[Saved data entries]
(** One node is created below the focus, or the allocation fails and nothing
    changes. *)
Lemma create_node_ok st c l o p a b prefix n :
  trie st (plug c (T l o p a b)) -> PREFIX_SIZE n <= length prefix ->
  length c < n -> cpath c = take (length c) (bits_of prefix n) ->
  (if bit_at prefix (length c) then b else a) = E ->
  exists r st',
    bst_create_node l prefix (PREFIX_SIZE (length c + 1)) st = Ok (r, st') /\
    same_env st st' /\
    match r with
    | Some nl => trie st'
        (plug c (add_child (bit_at prefix (length c)) (T l o p a b) nl))
    | None => trie st' (plug c (T l o p a b)) /\ ~ allocs_good st
    end.
Proof.
  intros Ht Hlen Hk Hp HE. unfold bst_create_node.
  set (z := BstNode _ l None None None None 0 0 []).
  destruct (allocs st) as [|[] al] eqn:Hal.
  - destruct (grow_ok st c l o p a b prefix n z [] Ht Hlen Hk Hp HE)
      as (st' & Hrun & ? & ? & Hal' & Ht').
    rewrite (bind_Ok _ _ _ (Some (next_loc st)) (allocated st z []))
      by (unfold kmalloc_node, alloc_ok, allocated; by rewrite Hal, <-Hal).
    eexists _, st'. split; [exact Hrun|]. split; [|done].
    split_and!; try done. intros _. unfold allocs_good. by rewrite Hal'.
  - destruct (grow_ok st c l o p a b prefix n z al Ht Hlen Hk Hp HE)
      as (st' & Hrun & ? & ? & Hal' & Ht').
    rewrite (bind_Ok _ _ _ (Some (next_loc st)) (allocated st z al))
      by (unfold kmalloc_node, alloc_ok, allocated; by rewrite Hal).
    eexists _, st'. split; [exact Hrun|]. split; [|done].
    split_and!; try done. unfold allocs_good. rewrite Hal, Hal'.
    apply Forall_inv_tail.
  - exists None, (set_allocs al st).
    split; [unfold kmalloc_node, alloc_ok, mbind, M_bind; by rewrite Hal|].
    unfold same_env, allocs_good. rewrite Hal. simpl. split_and!; try done.
    + apply Forall_inv_tail.
    + destruct Ht. by split.
    + intros [? _]%Forall_cons. done.
Qed.

(** ** The loop of [bst_node_new] *)

(** The nodes it creates are inactive: the abstract map does not change. *)
Lemma tget_plug_ext c t t' :
  (forall k, tget t k = tget t' k) ->
  forall k, tget (plug c t) k = tget (plug c t') k.
Proof.
  revert t t'. induction c as [|f c IH]; intros t t' H k; simpl; [auto|].
  apply IH. intros k'. unfold fill.
  destruct (f_dir f), k' as [|[] k']; simpl; auto.
Qed.

Lemma tget_add_child x l o p a b nl k :
  (if x : bool then b else a) = E ->
  tget (add_child x (T l o p a b) nl) k = tget (T l o p a b) k.
Proof.
  destruct x; simpl; intros ->; destruct k as [|[] [|[] k]]; done.
Qed.

(** The loop links the new node a second time, to no effect. *)
Lemma relink_Ok st c l o p a b nl prefix n :
  trie st (plug c (add_child (bit_at prefix (length c)) (T l o p a b) nl)) ->
  PREFIX_SIZE n <= length prefix -> length c < n ->
  link_child l prefix nl st = Ok (tt, st).
Proof.
  intros Ht Hlen Hk. set (x := bit_at prefix (length c)) in *.
  assert (exists nd, heap st !! l = Some nd /\ n_prefix_bits nd = length c /\
            set_child x (Some nl) nd = nd) as (nd & Hl & Hb & Hs).
  { destruct x; simpl in Ht;
      destruct (trie_focus _ _ _ _ _ _ _ Ht)
        as (nd & Hl & _ & N2 & N3 & _ & _ & Hb & _);
      exists nd; (split_and!; [done..|]); destruct nd; simpl in *; by subst. }
  rewrite (link_child_Ok _ l nd prefix n (length c)) by done. fold x.
  rewrite Hs, insert_id by done. by destruct st.
Qed.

• [Exercise]:
Go through the entries above, and wherever a line holds the word "apply", copy that line.

• [Written solution]:
    apply Forall_inv_tail.
    + apply Forall_inv_tail.
  apply IH. intros k'. unfold fill.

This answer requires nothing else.